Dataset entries
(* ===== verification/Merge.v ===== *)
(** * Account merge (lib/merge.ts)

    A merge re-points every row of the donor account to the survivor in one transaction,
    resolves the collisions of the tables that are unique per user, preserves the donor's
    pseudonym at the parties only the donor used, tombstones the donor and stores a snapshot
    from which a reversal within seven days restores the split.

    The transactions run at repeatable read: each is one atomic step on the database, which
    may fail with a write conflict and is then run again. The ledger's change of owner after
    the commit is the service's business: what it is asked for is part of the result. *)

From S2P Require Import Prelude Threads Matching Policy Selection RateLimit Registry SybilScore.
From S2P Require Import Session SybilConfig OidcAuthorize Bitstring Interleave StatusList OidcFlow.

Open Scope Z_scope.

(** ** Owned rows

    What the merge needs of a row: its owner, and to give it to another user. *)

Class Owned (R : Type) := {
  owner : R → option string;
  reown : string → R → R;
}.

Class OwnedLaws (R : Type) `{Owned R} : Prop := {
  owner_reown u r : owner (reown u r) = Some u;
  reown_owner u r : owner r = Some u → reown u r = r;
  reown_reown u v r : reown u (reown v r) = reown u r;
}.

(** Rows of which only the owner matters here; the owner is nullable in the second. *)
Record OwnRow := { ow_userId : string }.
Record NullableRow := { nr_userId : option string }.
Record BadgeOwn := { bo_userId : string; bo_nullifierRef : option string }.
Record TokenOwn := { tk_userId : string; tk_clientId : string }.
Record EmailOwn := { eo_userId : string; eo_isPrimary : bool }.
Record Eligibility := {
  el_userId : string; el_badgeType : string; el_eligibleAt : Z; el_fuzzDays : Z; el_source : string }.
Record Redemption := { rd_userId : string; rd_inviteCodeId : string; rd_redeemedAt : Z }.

---

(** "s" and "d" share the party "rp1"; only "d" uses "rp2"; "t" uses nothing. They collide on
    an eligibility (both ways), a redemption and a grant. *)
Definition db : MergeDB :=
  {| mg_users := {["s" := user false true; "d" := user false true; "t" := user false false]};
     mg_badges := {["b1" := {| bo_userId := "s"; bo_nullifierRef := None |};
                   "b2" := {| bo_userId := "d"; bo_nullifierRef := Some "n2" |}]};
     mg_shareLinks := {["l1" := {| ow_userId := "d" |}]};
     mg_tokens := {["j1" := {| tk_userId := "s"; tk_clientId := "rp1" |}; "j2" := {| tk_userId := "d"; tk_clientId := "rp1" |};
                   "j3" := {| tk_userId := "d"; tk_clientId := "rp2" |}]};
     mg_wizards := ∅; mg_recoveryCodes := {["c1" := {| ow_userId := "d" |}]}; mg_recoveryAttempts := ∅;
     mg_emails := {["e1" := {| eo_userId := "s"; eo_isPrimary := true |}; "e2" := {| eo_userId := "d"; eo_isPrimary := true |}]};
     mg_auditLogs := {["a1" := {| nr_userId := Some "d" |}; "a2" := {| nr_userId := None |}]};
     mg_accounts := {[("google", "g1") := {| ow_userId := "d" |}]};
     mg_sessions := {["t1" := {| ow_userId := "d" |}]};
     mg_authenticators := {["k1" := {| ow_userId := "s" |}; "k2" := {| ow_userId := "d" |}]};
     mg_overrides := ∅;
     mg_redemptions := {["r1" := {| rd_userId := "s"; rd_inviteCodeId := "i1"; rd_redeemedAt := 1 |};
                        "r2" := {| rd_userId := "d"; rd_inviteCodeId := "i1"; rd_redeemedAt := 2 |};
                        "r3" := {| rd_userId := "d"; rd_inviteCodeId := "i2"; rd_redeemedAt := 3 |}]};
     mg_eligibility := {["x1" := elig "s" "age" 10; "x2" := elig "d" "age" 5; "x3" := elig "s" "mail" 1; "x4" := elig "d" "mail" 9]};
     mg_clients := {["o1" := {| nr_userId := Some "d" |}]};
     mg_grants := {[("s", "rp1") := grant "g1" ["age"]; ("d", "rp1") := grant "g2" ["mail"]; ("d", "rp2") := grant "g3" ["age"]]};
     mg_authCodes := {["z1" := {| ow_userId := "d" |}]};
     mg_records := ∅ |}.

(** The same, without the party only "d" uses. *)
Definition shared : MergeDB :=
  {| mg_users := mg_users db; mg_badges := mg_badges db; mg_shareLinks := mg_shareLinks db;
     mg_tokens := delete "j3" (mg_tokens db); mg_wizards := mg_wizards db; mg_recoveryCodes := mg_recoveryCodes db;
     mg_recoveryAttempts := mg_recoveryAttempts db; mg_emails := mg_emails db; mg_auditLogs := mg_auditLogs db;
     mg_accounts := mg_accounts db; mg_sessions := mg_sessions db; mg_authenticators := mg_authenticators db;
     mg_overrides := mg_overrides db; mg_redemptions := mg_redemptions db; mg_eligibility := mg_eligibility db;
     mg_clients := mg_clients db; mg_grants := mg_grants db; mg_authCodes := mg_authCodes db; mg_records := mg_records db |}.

* What you should do *
Above are the records; print exactly the lines from the line with "(* ===== verification/Merge.v ===== *)" to the line with "the commit is", including both, and nothing else.

* Completed exercise *
(* ===== verification/Merge.v ===== *)
(** * Account merge (lib/merge.ts)

    A merge re-points every row of the donor account to the survivor in one transaction,
    resolves the collisions of the tables that are unique per user, preserves the donor's
    pseudonym at the parties only the donor used, tombstones the donor and stores a snapshot
    from which a reversal within seven days restores the split.

    The transactions run at repeatable read: each is one atomic step on the database, which
    may fail with a write conflict and is then run again. The ledger's change of owner after
    the commit is the service's business: what it is asked for is part of the result. *)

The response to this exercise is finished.